---------- GIVEN ENTRIES

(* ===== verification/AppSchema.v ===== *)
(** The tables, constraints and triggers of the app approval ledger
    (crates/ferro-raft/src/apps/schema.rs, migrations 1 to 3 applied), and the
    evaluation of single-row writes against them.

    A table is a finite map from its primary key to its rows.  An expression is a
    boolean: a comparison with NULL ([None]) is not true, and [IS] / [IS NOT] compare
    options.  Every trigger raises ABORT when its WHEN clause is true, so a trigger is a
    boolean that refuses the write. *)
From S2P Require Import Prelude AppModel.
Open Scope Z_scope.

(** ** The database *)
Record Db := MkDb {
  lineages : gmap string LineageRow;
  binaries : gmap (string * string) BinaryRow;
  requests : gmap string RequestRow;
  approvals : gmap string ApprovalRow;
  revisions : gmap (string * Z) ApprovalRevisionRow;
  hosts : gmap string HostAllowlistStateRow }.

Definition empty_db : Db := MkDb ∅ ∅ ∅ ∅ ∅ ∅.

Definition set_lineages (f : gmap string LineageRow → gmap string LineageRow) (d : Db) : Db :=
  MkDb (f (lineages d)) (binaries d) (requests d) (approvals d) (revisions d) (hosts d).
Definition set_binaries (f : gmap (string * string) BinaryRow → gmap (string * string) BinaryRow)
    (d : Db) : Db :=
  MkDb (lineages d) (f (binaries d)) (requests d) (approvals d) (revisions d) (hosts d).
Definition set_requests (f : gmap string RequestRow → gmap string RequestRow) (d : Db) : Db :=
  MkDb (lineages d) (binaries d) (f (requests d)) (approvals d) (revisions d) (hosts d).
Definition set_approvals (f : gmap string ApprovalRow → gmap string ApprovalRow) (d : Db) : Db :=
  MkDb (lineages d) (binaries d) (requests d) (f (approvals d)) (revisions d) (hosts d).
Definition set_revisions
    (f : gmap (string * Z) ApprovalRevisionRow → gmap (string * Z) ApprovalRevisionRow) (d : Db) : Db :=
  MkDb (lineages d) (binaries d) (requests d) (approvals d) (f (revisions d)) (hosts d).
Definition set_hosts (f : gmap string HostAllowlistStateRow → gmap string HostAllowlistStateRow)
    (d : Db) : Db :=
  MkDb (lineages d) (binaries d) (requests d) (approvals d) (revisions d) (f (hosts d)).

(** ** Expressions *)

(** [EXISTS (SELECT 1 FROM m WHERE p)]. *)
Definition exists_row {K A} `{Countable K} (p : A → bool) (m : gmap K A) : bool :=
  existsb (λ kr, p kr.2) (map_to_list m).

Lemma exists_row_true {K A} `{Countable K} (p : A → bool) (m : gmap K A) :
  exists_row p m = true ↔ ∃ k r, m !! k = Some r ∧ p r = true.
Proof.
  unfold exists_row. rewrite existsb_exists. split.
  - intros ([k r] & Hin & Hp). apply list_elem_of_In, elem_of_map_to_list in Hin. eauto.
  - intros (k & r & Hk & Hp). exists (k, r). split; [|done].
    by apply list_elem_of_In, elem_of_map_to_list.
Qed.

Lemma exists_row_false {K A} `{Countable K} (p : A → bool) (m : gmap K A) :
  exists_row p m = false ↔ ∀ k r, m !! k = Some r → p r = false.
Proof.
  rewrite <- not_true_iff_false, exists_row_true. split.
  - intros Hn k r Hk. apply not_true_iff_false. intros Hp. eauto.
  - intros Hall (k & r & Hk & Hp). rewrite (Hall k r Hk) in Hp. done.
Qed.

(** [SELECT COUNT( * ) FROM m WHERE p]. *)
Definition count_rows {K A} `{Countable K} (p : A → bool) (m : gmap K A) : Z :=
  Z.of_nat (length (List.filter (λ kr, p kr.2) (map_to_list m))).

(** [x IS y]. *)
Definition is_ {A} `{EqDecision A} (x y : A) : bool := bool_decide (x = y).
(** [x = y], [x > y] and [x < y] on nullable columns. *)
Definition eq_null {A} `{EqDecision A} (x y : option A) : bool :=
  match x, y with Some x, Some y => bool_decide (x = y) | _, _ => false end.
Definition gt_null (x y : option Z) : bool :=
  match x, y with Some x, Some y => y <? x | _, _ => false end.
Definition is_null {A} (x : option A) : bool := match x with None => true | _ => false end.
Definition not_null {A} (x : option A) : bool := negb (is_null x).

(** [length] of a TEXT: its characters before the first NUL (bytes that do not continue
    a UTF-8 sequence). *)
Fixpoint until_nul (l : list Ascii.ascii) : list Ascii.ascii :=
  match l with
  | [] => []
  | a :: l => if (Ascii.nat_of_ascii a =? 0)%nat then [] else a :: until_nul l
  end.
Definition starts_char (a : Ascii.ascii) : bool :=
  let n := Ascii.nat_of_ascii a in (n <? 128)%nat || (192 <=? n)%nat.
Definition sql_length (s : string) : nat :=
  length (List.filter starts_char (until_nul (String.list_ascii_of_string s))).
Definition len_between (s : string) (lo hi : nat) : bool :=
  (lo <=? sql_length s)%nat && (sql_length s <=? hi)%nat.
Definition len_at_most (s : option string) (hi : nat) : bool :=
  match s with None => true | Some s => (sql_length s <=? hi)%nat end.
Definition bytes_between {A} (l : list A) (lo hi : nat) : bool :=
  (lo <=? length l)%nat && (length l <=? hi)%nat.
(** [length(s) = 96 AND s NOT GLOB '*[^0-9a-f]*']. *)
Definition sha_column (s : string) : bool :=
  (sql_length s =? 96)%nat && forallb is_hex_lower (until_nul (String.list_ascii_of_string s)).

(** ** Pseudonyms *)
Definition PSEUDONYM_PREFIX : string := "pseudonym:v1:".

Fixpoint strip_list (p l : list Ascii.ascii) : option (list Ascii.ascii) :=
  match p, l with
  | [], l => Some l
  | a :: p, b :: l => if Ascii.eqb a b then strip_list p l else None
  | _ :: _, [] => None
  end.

--------------------

EXERCISE BRIEF >>
All records are to be restated exactly, from the first line to the last line.

WRITTEN RESPONSE >>
(* ===== verification/AppSchema.v ===== *)
(** The tables, constraints and triggers of the app approval ledger
    (crates/ferro-raft/src/apps/schema.rs, migrations 1 to 3 applied), and the
    evaluation of single-row writes against them.

    A table is a finite map from its primary key to its rows.  An expression is a
    boolean: a comparison with NULL ([None]) is not true, and [IS] / [IS NOT] compare
    options.  Every trigger raises ABORT when its WHEN clause is true, so a trigger is a
    boolean that refuses the write. *)
From S2P Require Import Prelude AppModel.
Open Scope Z_scope.

(** ** The database *)
Record Db := MkDb {
  lineages : gmap string LineageRow;
  binaries : gmap (string * string) BinaryRow;
  requests : gmap string RequestRow;
  approvals : gmap string ApprovalRow;
  revisions : gmap (string * Z) ApprovalRevisionRow;
  hosts : gmap string HostAllowlistStateRow }.

Definition empty_db : Db := MkDb ∅ ∅ ∅ ∅ ∅ ∅.

Definition set_lineages (f : gmap string LineageRow → gmap string LineageRow) (d : Db) : Db :=
  MkDb (f (lineages d)) (binaries d) (requests d) (approvals d) (revisions d) (hosts d).
Definition set_binaries (f : gmap (string * string) BinaryRow → gmap (string * string) BinaryRow)
    (d : Db) : Db :=
  MkDb (lineages d) (f (binaries d)) (requests d) (approvals d) (revisions d) (hosts d).
Definition set_requests (f : gmap string RequestRow → gmap string RequestRow) (d : Db) : Db :=
  MkDb (lineages d) (binaries d) (f (requests d)) (approvals d) (revisions d) (hosts d).
Definition set_approvals (f : gmap string ApprovalRow → gmap string ApprovalRow) (d : Db) : Db :=
  MkDb (lineages d) (binaries d) (requests d) (f (approvals d)) (revisions d) (hosts d).
Definition set_revisions
    (f : gmap (string * Z) ApprovalRevisionRow → gmap (string * Z) ApprovalRevisionRow) (d : Db) : Db :=
  MkDb (lineages d) (binaries d) (requests d) (approvals d) (f (revisions d)) (hosts d).
Definition set_hosts (f : gmap string HostAllowlistStateRow → gmap string HostAllowlistStateRow)
    (d : Db) : Db :=
  MkDb (lineages d) (binaries d) (requests d) (approvals d) (revisions d) (f (hosts d)).

(** ** Expressions *)

(** [EXISTS (SELECT 1 FROM m WHERE p)]. *)
Definition exists_row {K A} `{Countable K} (p : A → bool) (m : gmap K A) : bool :=
  existsb (λ kr, p kr.2) (map_to_list m).

Lemma exists_row_true {K A} `{Countable K} (p : A → bool) (m : gmap K A) :
  exists_row p m = true ↔ ∃ k r, m !! k = Some r ∧ p r = true.
Proof.
  unfold exists_row. rewrite existsb_exists. split.
  - intros ([k r] & Hin & Hp). apply list_elem_of_In, elem_of_map_to_list in Hin. eauto.
  - intros (k & r & Hk & Hp). exists (k, r). split; [|done].
    by apply list_elem_of_In, elem_of_map_to_list.
Qed.

Lemma exists_row_false {K A} `{Countable K} (p : A → bool) (m : gmap K A) :
  exists_row p m = false ↔ ∀ k r, m !! k = Some r → p r = false.
Proof.
  rewrite <- not_true_iff_false, exists_row_true. split.
  - intros Hn k r Hk. apply not_true_iff_false. intros Hp. eauto.
  - intros Hall (k & r & Hk & Hp). rewrite (Hall k r Hk) in Hp. done.
Qed.

(** [SELECT COUNT( * ) FROM m WHERE p]. *)
Definition count_rows {K A} `{Countable K} (p : A → bool) (m : gmap K A) : Z :=
  Z.of_nat (length (List.filter (λ kr, p kr.2) (map_to_list m))).

(** [x IS y]. *)
Definition is_ {A} `{EqDecision A} (x y : A) : bool := bool_decide (x = y).
(** [x = y], [x > y] and [x < y] on nullable columns. *)
Definition eq_null {A} `{EqDecision A} (x y : option A) : bool :=
  match x, y with Some x, Some y => bool_decide (x = y) | _, _ => false end.
Definition gt_null (x y : option Z) : bool :=
  match x, y with Some x, Some y => y <? x | _, _ => false end.
Definition is_null {A} (x : option A) : bool := match x with None => true | _ => false end.
Definition not_null {A} (x : option A) : bool := negb (is_null x).

(** [length] of a TEXT: its characters before the first NUL (bytes that do not continue
    a UTF-8 sequence). *)
Fixpoint until_nul (l : list Ascii.ascii) : list Ascii.ascii :=
  match l with
  | [] => []
  | a :: l => if (Ascii.nat_of_ascii a =? 0)%nat then [] else a :: until_nul l
  end.
Definition starts_char (a : Ascii.ascii) : bool :=
  let n := Ascii.nat_of_ascii a in (n <? 128)%nat || (192 <=? n)%nat.
Definition sql_length (s : string) : nat :=
  length (List.filter starts_char (until_nul (String.list_ascii_of_string s))).
Definition len_between (s : string) (lo hi : nat) : bool :=
  (lo <=? sql_length s)%nat && (sql_length s <=? hi)%nat.
Definition len_at_most (s : option string) (hi : nat) : bool :=
  match s with None => true | Some s => (sql_length s <=? hi)%nat end.
Definition bytes_between {A} (l : list A) (lo hi : nat) : bool :=
  (lo <=? length l)%nat && (length l <=? hi)%nat.
(** [length(s) = 96 AND s NOT GLOB '*[^0-9a-f]*']. *)
Definition sha_column (s : string) : bool :=
  (sql_length s =? 96)%nat && forallb is_hex_lower (until_nul (String.list_ascii_of_string s)).

(** ** Pseudonyms *)
Definition PSEUDONYM_PREFIX : string := "pseudonym:v1:".

Fixpoint strip_list (p l : list Ascii.ascii) : option (list Ascii.ascii) :=
  match p, l with
  | [], l => Some l
  | a :: p, b :: l => if Ascii.eqb a b then strip_list p l else None
  | _ :: _, [] => None
  end.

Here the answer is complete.